When the Woods Hole Oceanographic Institution placed a camera on Martha’s Vineyard’s South Beach, it was to monitor shore erosion. Richard Brooks had a different idea and got permission to use it to collect data on how whites and blacks arrayed themselves on the beach in relation to each other—part of a larger study he is doing of racial interaction on the island that, much to his wife’s consternation, he conducts during family vacations there.
Nominally a contracts and corporate law specialist, Brooks has brought his wide-ranging and hard-to-categorize scholarship to NYU Law, where he is teaching in the fall and will formally become a full-time tenured faculty member in January. He was previously the Charles Keller Beekman Professor at Columbia Law School, which he joined in 2013 from Yale Law School, where he also held a chaired professorship.

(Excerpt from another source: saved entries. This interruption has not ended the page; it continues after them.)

(** The class of a popped call is the queue it came from. *)
Lemma fifo_class dispatched st p c cs :
  (∀ p, filter (λ c, bc_priority_class c = p) dispatched ++ queue p (bs_pending st) =
        filter (λ c, bc_priority_class c = p) calls) →
  queue p (bs_pending st) = c :: cs → bc_priority_class c = p.
Proof.
  intros Hf Hq. specialize (Hf p). rewrite Hq in Hf.
  assert (c ∈ filter (λ c, bc_priority_class c = p) calls) as Hin by (rewrite <-Hf; set_solver).
  by apply list_elem_of_filter in Hin as [? _].
Qed.

Lemma launch_ok st dispatched finished c q cursor :
  batch_ok st dispatched finished → (len (bs_inflight st) < bs_budget st)%Z →
  next_call concurrency (bs_cursor st) (bs_pending st) = Some (c, q, cursor) →
  batch_ok (launch c q cursor st) (dispatched ++ [c]) finished.
Proof.
  intros [Hsplit Hfifo Hall Hord Hcur Hbud Hin Hpeak Hrep Hcon] Hlt Hnext.
  apply next_call_Some in Hnext as (Hcur' & p & Hpop).
  pose proof (pop_front_pending _ _ _ _ Hpop) as Hpend.
  apply pop_front_Some in Hpop as (cs & Hq & ->).
  pose proof (fifo_class _ _ _ _ _ Hfifo Hq) as Hclass.
  constructor; simpl; try done.
  - rewrite Hsplit. solve_Permutation.
  - intros p'. rewrite filter_app, filter_cons, filter_nil, queue_set_queue.
    rewrite <-(Hfifo p'). destruct (decide (p' = p)) as [->|Hne].
    + rewrite decide_True by done. by rewrite Hq, <-app_assoc.
    + rewrite decide_False by congruence. by rewrite app_nil_r.
  - rewrite Hall, Hpend. solve_Permutation.
  - by rewrite Hord, fmap_app.
  - rewrite len_app. unfold len at 2. simpl. lia.
  - rewrite len_app. unfold len at 2. simpl. lia.
Qed.

Lemma fill_ok fuel st dispatched finished :
  batch_ok st dispatched finished →
  ∃ more, batch_ok (fill concurrency fuel st) (dispatched ++ more) finished.
Proof.
  revert st dispatched. induction fuel as [|fuel IH]; intros st dispatched Hok; cbn [fill].
  { exists []. by rewrite app_nil_r. }
  destruct (Z.ltb_spec (len (bs_inflight st)) (bs_budget st)) as [Hlt|]; 
    [|exists []; by rewrite app_nil_r].
  destruct (pop_next_programmatic_call _ _ _ _) as [[[c q] cursor]|] eqn:Hn;
    [|exists []; by rewrite app_nil_r].
  destruct (IH (launch c q cursor st) (dispatched ++ [c])) as [more Hmore].
  { by apply launch_ok. }
  exists (c :: more). by rewrite <-app_assoc in Hmore.
Qed.

Lemma note_wait_ok n st dispatched finished :
  batch_ok st dispatched finished → batch_ok (note_wait n st) dispatched finished.
Proof. intros []. by constructor. Qed.

Lemma filled_ok st dispatched finished :
  batch_ok st dispatched finished →
  ∃ more, batch_ok (filled concurrency st) (dispatched ++ more) finished.
Proof. intros [more H]%(fill_ok (pending_programmatic_call_count (bs_pending st))). eauto using note_wait_ok. Qed.

Lemma adapt_budget_range r budget successes :
  is_u64 (cp_max_in_flight concurrency) → (0 ≤ cp_adaptive_upshift_step concurrency)%Z →
  (0 ≤ cp_adaptive_downshift_step concurrency)%Z →
  (0 ≤ cp_min_in_flight concurrency ≤ budget)%Z → (budget ≤ cp_max_in_flight concurrency)%Z →
  let '(budget', _, _, _) := adapt_budget concurrency r budget successes in
  (cp_min_in_flight concurrency ≤ budget' ≤ cp_max_in_flight concurrency)%Z.
Proof.
  intros Hmax Hup Hdown Hb Hb'. unfold adapt_budget, sat_sub, sat_add, is_u64, u64_max in *.
  repeat case_match; simplify_eq/=; lia.
Qed.

(** Unsigned fields, as validated. *)
Definition concurrency_valid : Prop :=
  validate_programmatic_concurrency_policy concurrency = Ok () ∧
  is_u64 (cp_max_in_flight concurrency) ∧ (0 ≤ cp_min_in_flight concurrency)%Z ∧
  (0 ≤ cp_adaptive_upshift_step concurrency)%Z ∧ (0 ≤ cp_adaptive_downshift_step concurrency)%Z.

Lemma complete_ok st dispatched finished pre c post r :
  concurrency_valid → batch_ok st dispatched finished → bs_inflight st = pre ++ c :: post →
  batch_ok (complete concurrency step_id c r (pre ++ post) st) dispatched (c :: finished).
Proof.
  intros (Hval & Hmax & Hmin & Hup & Hdown) [Hsplit Hfifo Hall Hord Hcur Hbud Hin Hpeak Hrep Hcon] Hinf.
  unfold complete. pose proof (adapt_budget_range r (bs_budget st) (bs_successes st) Hmax Hup Hdown)
    as Hr. destruct (adapt_budget _ _ _ _) as [[[budget successes] reduced] increased].
  constructor; simpl; try done.
  - rewrite Hsplit, Hinf. solve_Permutation.
  - apply Hr; lia.
  - rewrite Hinf in Hin. rewrite len_app, len_cons in *. lia.
  - intros id. rewrite elem_of_cons, <-Hrep. destruct (decide (id = bc_call_id c)) as [->|Hne].
    + rewrite lookup_insert_eq. naive_solver.
    + rewrite lookup_insert_ne by done. naive_solver.
  - intros id v. destruct (decide (id = bc_call_id c)) as [->|Hne].
    + rewrite lookup_insert_eq. intros [= <-]. exists c, r. set_solver.
    + rewrite lookup_insert_ne by done. intros (c' & r' & Hc' & -> & ->)%Hcon. exists c', r'. set_solver.
Qed.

A feeling of intellectual kinship drew Brooks to NYU. “NYU Law’s appeal is that so many of the faculty are broadly engaged in areas that matter to me,” he says. “People are not confined to niches, so if your interests cut across topics, you don’t have to sacrifice your broader concerns to feel a sense of community.” He was also impressed by the number of faculty members who are foreign born. “I think that’s just part of a larger engagement in global and diverse perspectives,” says Brooks, who lived in Jamaica until moving to Connecticut when he was seven.
With a PhD in economics from the University of California, Berkeley (as well as a JD from the University of Chicago), Brooks often engages in work with a strong empirical bent, though he notes that he is also “very skeptical about data generally.” In 2015, in a case before the US Supreme Court, he co-authored an amicus brief assailing data purporting to show that affirmative action harms its intended beneficiaries.
Much of what Brooks does also seems downright anthropological, such as his current project examining forms of address people use with each other (“Sir,” “Doctor,” “Master”), which, he says, “exert a profound influence on our civil, political, and social lives.” Indeed, in describing his approach as a scholar, Brooks points to French anthropologist Claude Lévi-Strauss and one of his oft-repeated assertions: “Every contract is an averted war and every war a failed contract,” as Brooks paraphrases it.
“When I think about contracts, it really is about social organization,” Brooks explains. That perspective informs Saving the Neighborhood: Racially Restrictive Covenants, Law, and Social Norms, a 2013 book he co-authored with Yale Law’s Carol Rose that explores the history of race restrictions in real estate deeds and their lingering influence long after they were outlawed. He is also a co-author of a traditional contracts casebook.
“Rick is curious about a lot of things, and he helps other people with their ideas,” says Rose. “I don’t collaborate often, but we fed off each other’s ideas.” She notes that their collaboration often took place in a New Haven coffee shop, and a coffee shop might be a good place to look for Brooks now that he’s relocated to Washington Square. “I like working in public spaces,” he says. “The noise and the buzz kind of help me to focus.” Plus, he has loved coffee ever since he was a child, when his Jamaican grandmother would make it for him heavily sweetened with condensed milk.
Brooks might also be found on a squash court or checking out a comic book shop with his 11th-grade daughter. (His son is a freshman at Brown University, and his wife, Heidi, a PhD psychologist, is on the faculty of the Yale School of Management.)
In coming to NYU, Brooks has reunited with his PhD thesis adviser from Berkeley, Professor Daniel Rubinfeld, who now teaches at the Law School. “As a student of law and economics,” Rubinfeld recalls, “Rick showed great enthusiasm, incredible breadth of thinking, and the dedication that made him an excellent prospect for success in the field.”
Success on the beach has proved more challenging. After waves from an offshore hurricane disrupted his data gathering on Martha’s Vineyard, Brooks moved his project inland. But there’s still the issue of the Vineyard being meant for relaxation, not research. “I’ve really got to cut that back,” he said with a laugh, contemplating his family’s upcoming trip there during the summer of 2017.